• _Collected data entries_
/---
(* ===== verification/TimerQueue.v ===== *)
(** * Kernel timers

    Models [zircon/kernel/kernel/timer.cc], [zircon/kernel/kernel/deadline.cc] and the time
    arithmetic of [zircon/system/public/zircon/time.h]: deadlines with slack, the timer queue
    of each cpu with its coalescing, the one-shot hardware timer, ticks, and cancelling.

    Each section under the timer lock is one step. A cpu runs threads, is inside [Tick], or
    runs a callback that [Tick] called; [Timer::Cancel] waits for a callback on another cpu,
    so its end is a step of its own. [None] stands for a kernel panic or a call of a null
    callback. Times are 64-bit signed integers. *)

From Stdlib Require Import Sorting.Sorted.
From S2P Require Import Prelude Types.

(** ** Deadlines *)

Definition ZX_TIME_INFINITE : Z := 2 ^ 63 - 1.
Definition ZX_TIME_INFINITE_PAST : Z := - 2 ^ 63.

Definition time_ok (t : Z) : Prop := ZX_TIME_INFINITE_PAST <= t <= ZX_TIME_INFINITE.

(** The low 64 bits as a signed number. *)
Definition swrap64 (z : Z) : Z := let x := wrap64 z in if x <? 2 ^ 63 then x else x - 2 ^ 64.

(** [add_overflow] and [sub_overflow]: the wrapped result, and whether it overflowed. *)
Definition saturate (exact : Z) : Z :=
  let x := swrap64 exact in
  if negb (x =? exact) then (if 0 <=? x then ZX_TIME_INFINITE_PAST else ZX_TIME_INFINITE) else x.

Definition zx_time_add_duration (time duration : Z) : Z := saturate (time + duration).
Definition zx_time_sub_duration (time duration : Z) : Z := saturate (time - duration).
Definition zx_time_sub_time (time1 time2 : Z) : Z := saturate (time1 - time2).

Inductive slack_mode := TIMER_SLACK_CENTER | TIMER_SLACK_EARLY | TIMER_SLACK_LATE.

Record Deadline := mkDeadline {
  when_ : Z;
  slack_amount : Z;
  slack_mode_of : slack_mode;
}.

Definition earliest (d : Deadline) : Z :=
  match slack_mode_of d with
  | TIMER_SLACK_CENTER => zx_time_sub_duration (when_ d) (slack_amount d)
  | TIMER_SLACK_LATE => when_ d
  | TIMER_SLACK_EARLY => zx_time_sub_duration (when_ d) (slack_amount d)
  end.

Definition latest (d : Deadline) : Z :=
  match slack_mode_of d with
  | TIMER_SLACK_CENTER => zx_time_add_duration (when_ d) (slack_amount d)
  | TIMER_SLACK_LATE => zx_time_add_duration (when_ d) (slack_amount d)
  | TIMER_SLACK_EARLY => when_ d
  end.

Definition deadline_ok (d : Deadline) : Prop := time_ok (when_ d) /\ 0 <= slack_amount d <= ZX_TIME_INFINITE.

(** ** The state *)

Record Timer := mkTimer {
  scheduled_time_ : Z;
  slack_ : Z;
  callback_ : bool;                  (* not null *)
  active_cpu_ : option nat;
  cancel_ : bool;
}.

Definition Timer_new : Timer := mkTimer 0 0 false None false.

Record TimerQueue := mkTQ {
  timer_list_ : list Z;
  preempt_timer_deadline_ : Z;
  next_timer_deadline_ : Z;
}.

Definition TimerQueue_new : TimerQueue := mkTQ [] ZX_TIME_INFINITE ZX_TIME_INFINITE.

(** What a cpu is doing with its timers. *)
Inductive CpuState :=
| CpuThread
| CpuTick (now : Z)
| CpuCallback (now id : Z).

Record Fired := mkFired {
  f_id : Z;
  f_now : Z;
  f_scheduled : Z;
  f_window : Z * Z;
}.

(** [hw] is the time each one-shot hardware timer is set to; [window] is the deadline's
    earliest and latest time for a timer that is set; [cancelling] are the timers some
    [Cancel] waits for; [fired] logs the callbacks. *)
Record TimerSys := mkTS {
  queues : list TimerQueue;
  hw : list (option Z);
  cpus : list CpuState;
  timers : gmap Z Timer;
  window : gmap Z (Z * Z);
  cancelling : list Z;
  fired : list Fired;
}.

Definition timer_at (s : TimerSys) (id : Z) : Timer := default Timer_new (timers s !! id).
Definition queue_at (s : TimerSys) (c : nat) : TimerQueue := default TimerQueue_new (queues s !! c).

Definition set_queue (c : nat) (q : TimerQueue) (s : TimerSys) : TimerSys :=
  mkTS (<[c := q]> (queues s)) (hw s) (cpus s) (timers s) (window s) (cancelling s) (fired s).
Definition set_queues (q : list TimerQueue) (s : TimerSys) : TimerSys :=
  mkTS q (hw s) (cpus s) (timers s) (window s) (cancelling s) (fired s).
Definition set_hw (c : nat) (h : option Z) (s : TimerSys) : TimerSys :=
  mkTS (queues s) (<[c := h]> (hw s)) (cpus s) (timers s) (window s) (cancelling s) (fired s).
Definition set_cpu (c : nat) (st : CpuState) (s : TimerSys) : TimerSys :=
  mkTS (queues s) (hw s) (<[c := st]> (cpus s)) (timers s) (window s) (cancelling s) (fired s).
Definition set_timer (id : Z) (t : Timer) (s : TimerSys) : TimerSys :=
  mkTS (queues s) (hw s) (cpus s) (<[id := t]> (timers s)) (window s) (cancelling s) (fired s).
Definition set_window (id : Z) (w : Z * Z) (s : TimerSys) : TimerSys :=
  mkTS (queues s) (hw s) (cpus s) (timers s) (<[id := w]> (window s)) (cancelling s) (fired s).
Definition set_cancelling (l : list Z) (s : TimerSys) : TimerSys :=
  mkTS (queues s) (hw s) (cpus s) (timers s) (window s) l (fired s).
Definition log_fired (f : Fired) (s : TimerSys) : TimerSys :=
  mkTS (queues s) (hw s) (cpus s) (timers s) (window s) (cancelling s) (fired s ++ [f]).

Definition with_list (l : list Z) (q : TimerQueue) : TimerQueue := mkTQ l (preempt_timer_deadline_ q) (next_timer_deadline_ q).
Definition with_preempt (d : Z) (q : TimerQueue) : TimerQueue := mkTQ (timer_list_ q) d (next_timer_deadline_ q).
Definition with_next (d : Z) (q : TimerQueue) : TimerQueue := mkTQ (timer_list_ q) (preempt_timer_deadline_ q) d.

(** [timer.InContainer()]. *)
Definition in_queue (id : Z) (q : TimerQueue) : bool := bool_decide (id ∈ timer_list_ q).
Definition InContainer (id : Z) (s : TimerSys) : bool := existsb (in_queue id) (queues s).

(** [RemoveFromContainer]: from whatever queue it is on. *)
Definition remove_timer (id : Z) (q : TimerQueue) : TimerQueue := with_list (filter (fun x => x <> id) (timer_list_ q)) q.
Definition RemoveFromContainer (id : Z) (s : TimerSys) : TimerSys := set_queues (map (remove_timer id) (queues s)) s.

(** ** The operations *)

Definition UpdatePlatformTimer (c : nat) (new_deadline : Z) (s : TimerSys) : TimerSys :=
  let q := queue_at s c in
  if new_deadline <? next_timer_deadline_ q then set_hw c (Some new_deadline) (set_queue c (with_next new_deadline q) s) else s.
Lemma Tick_begin_keeps x c now s : keeps x s (Tick_begin c now s).
Proof.
  unfold Tick_begin. set (q := if _ : bool then _ else _). destruct (keeps_set_queue x c q s); [unfold q; by destruct (_ <=? _)|]. by constructor.
Qed.

(** C19. Kernel timers keep their promise to their owners: in every state that owners who keep the
    contract reach, whatever a cpu does with its timers next, the step is to each single timer
    exactly the one of the abstract timer, whether its owner acts from a thread or from the
    timer's callback. A tick at time [now] calls a timer only if it is set and its window has
    opened by [now], and does not end while its queue holds a timer whose window is over;
    [Cancel] reports whether it took the timer off a queue; its wait ends only when the callback
    has returned; and steps for other timers, ticks on other cpus, preemption resets, migrations
    and thawing change nothing of it. *)
Theorem timer_refines_view (n : nat) (ops : list TimerOp) (s s' : TimerSys) (id : Z) (op : TimerOp) :
  well_used ops (timer_boot n) = true -> timer_run ops (timer_boot n) = Some s ->
  timer_step op s = Some (Some s') -> tv_does id op s s'.
Proof.
  intros Hw Hr Hs. destruct (timer_run_inv ops _ (tinv_boot n) Hw) as (s0 & Hr0 & Hi). assert (s0 = s) as -> by congruence. clear Hr Hr0 Hw.
  destruct op as [c x d|c x|x|c d|c now|c|c|c src|c]; cbn [timer_step] in Hs.
  - apply enabled_if_Some in Hs as [[Hc%(runs_code_lt c s Hi) Hd]%andb_true_iff Hs%eq_sym]. by apply Timer_Set_view.
  - by apply Cancel_view.
  - by apply Finish_view.
  - apply keeps_view. apply enabled_if_Some in Hs as [_ [= ->]]. etransitivity; [|apply keeps_Update]. by apply keeps_set_queue.
  - apply keeps_view. apply enabled_if_Some in Hs as [_ [= ->]]. apply Tick_begin_keeps.
  - destruct (cpus s !! c) as [[|now|]|] eqn:E; try done. injection Hs as Hs.
    destruct (Tick_due c now s) eqn:Ed; [by eapply Tick_pop_view|]. injection Hs as <-. by eapply Tick_end_view.
  - destruct (cpus s !! c) as [[|now|now x]|] eqn:E; try done. injection Hs as <-. exists now, x. split; [done|]. by apply Tick_callback_end_view.
  - apply keeps_view. apply enabled_if_Some in Hs as [[[[H1 H2]%(in_thread_lt c s Hi) [H3 H4]%(in_thread_lt src s Hi)]%andb_true_iff Hcs]%andb_true_iff [= ->]].
    rewrite negb_true_iff, bool_decide_eq_false in Hcs. by apply keeps_Transition.
  - apply keeps_view. apply enabled_if_Some in Hs as [_ [= ->]]. etransitivity; [|apply keeps_Update]. by apply keeps_set_queue.
Qed.
(** The callback queues the deferred call and returns, and a worker takes the call. *)
Lemma deliver o :
  to_inv o -> fired_tokens o = 1 ->
  exists o', (forall ops, to_run (ToQueue :: ToReturn :: ToPop :: ops) o = to_run ops o') /\ to_inv o' /\ at_lock o' = 1 /\ holder o' = holder o /\
    deadline_ o' = deadline_ o /\ slack_amount_ o' = slack_amount_ o /\ cancel_pending_ o' = cancel_pending_ o /\ options_ o' = options_ o /\ fire_time o' = fire_time o.
Proof.
  intros Hi Hf. pose proof Hi as []. destruct to_nonneg0 as (U1 & U2 & U3 & U4). assert (0 < tokens o) as Hpos.
  { unfold tokens, b2z. destruct (bool_decide _), (holder_token o); lia. }
  assert (alive o = true) as Ha by (apply busy_alive; [done|]; do 2 right; by left).
  assert (forall u, callback_at u = CbNone -> dpc_queued u = true -> alive u = true -> forall ops, to_run (ToPop :: ops) u = to_run ops (set_dpc false (at_lock u + 1) u)) as Hpop.
  { intros u Hc Hd Hau ops. apply run_step. cbn [to_step]. unfold callback_idle, when_alive. by rewrite Hc, Hd, Hau. }
  assert (forall u, to_inv u -> callback_at u = CbReturn -> alive u = true -> forall ops,
    to_run (ToReturn :: ops) u = to_run ops (set_callback CbNone (set_view (mkTV (tv_queued (timer_ u)) false (tv_waiting (timer_ u))) u))) as Hret.
  { intros u Hiu Hc Hau ops. apply run_step. cbn [to_step]. unfold when_alive, tv_End. assert (tv_running (timer_ u) = true) as Hru by (apply (to_running _ _ Hiu); congruence). by rewrite Hc, Hau, Hru. }
  assert (forall u, to_inv u -> callback_at u = CbReturn -> alive u = true -> to_inv (set_callback CbNone (set_view (mkTV (tv_queued (timer_ u)) false (tv_waiting (timer_ u))) u))) as Hreti.
  { intros u Hiu Hc Hau. apply to_inv_return; try done. unfold tv_End. by rewrite (proj2 (to_running _ _ Hiu)) by congruence. }
  unfold fired_tokens in Hf. destruct (callback_at o) eqn:Hc.
  - assert (at_queue o = false) as Hq by (unfold at_queue; by rewrite Hc). rewrite Hq in Hf. destruct (dpc_queued o) eqn:Hd; cbn [b2z] in Hf.
    + destruct (to_inv_pop o Hi Hd) as [Hi' _]; [unfold callback_idle; by rewrite Hc|]. eexists. split; [|split; [exact Hi'|split_and!; try done; cbn; lia]].
      intros ops. rewrite !run_skip by (cbn [to_step]; by rewrite Hc). by apply Hpop.
    + exists o. split_and!; try done; try lia. intros ops. by rewrite !run_skip by (cbn [to_step]; rewrite ?Hc, ?Hd; done).
  - destruct (to_inv_queue o Hi Hc) as [Hi1 _]. set (o1 := timer_irq_callback o) in *. pose proof (Hreti o1 Hi1 eq_refl Ha) as Hi2.
    set (o2 := set_callback CbNone _) in Hi2. destruct (to_inv_pop o2 Hi2 eq_refl eq_refl) as [Hi3 _]. eexists. split; [|split; [exact Hi3|]].
    + intros ops. rewrite (run_step ToQueue _ o o1) by (cbn [to_step]; unfold when_alive; by rewrite Hc, Ha). rewrite Hret by done. by apply Hpop.
    + assert (at_queue o = true) as Hq by (unfold at_queue; by rewrite Hc). rewrite Hq in Hf. split_and!; try done. cbn. destruct (dpc_queued o); cbn [b2z] in Hf; lia.
  - pose proof (Hreti o Hi Hc Ha) as Hi2. set (o2 := set_callback CbNone _) in Hi2. specialize (to_returning0 eq_refl). destruct (to_inv_pop o2 Hi2 to_returning0 eq_refl) as [Hi3 _].
    eexists. split; [|split; [exact Hi3|]].
    + intros ops. rewrite run_skip by (cbn [to_step]; by rewrite Hc). rewrite Hret by done. by apply Hpop.
    + rewrite to_returning0 in Hf. split_and!; try done. cbn. destruct (at_queue o); cbn [b2z] in Hf; lia.
Qed.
\---
• _What is needed_
From the records above, extract exactly and only the lines that begin at the line with "(** * Kernel timers" and stop after the line with "Each section under".

• _Exercise output_
(** * Kernel timers

    Models [zircon/kernel/kernel/timer.cc], [zircon/kernel/kernel/deadline.cc] and the time
    arithmetic of [zircon/system/public/zircon/time.h]: deadlines with slack, the timer queue
    of each cpu with its coalescing, the one-shot hardware timer, ticks, and cancelling.

    Each section under the timer lock is one step. A cpu runs threads, is inside [Tick], or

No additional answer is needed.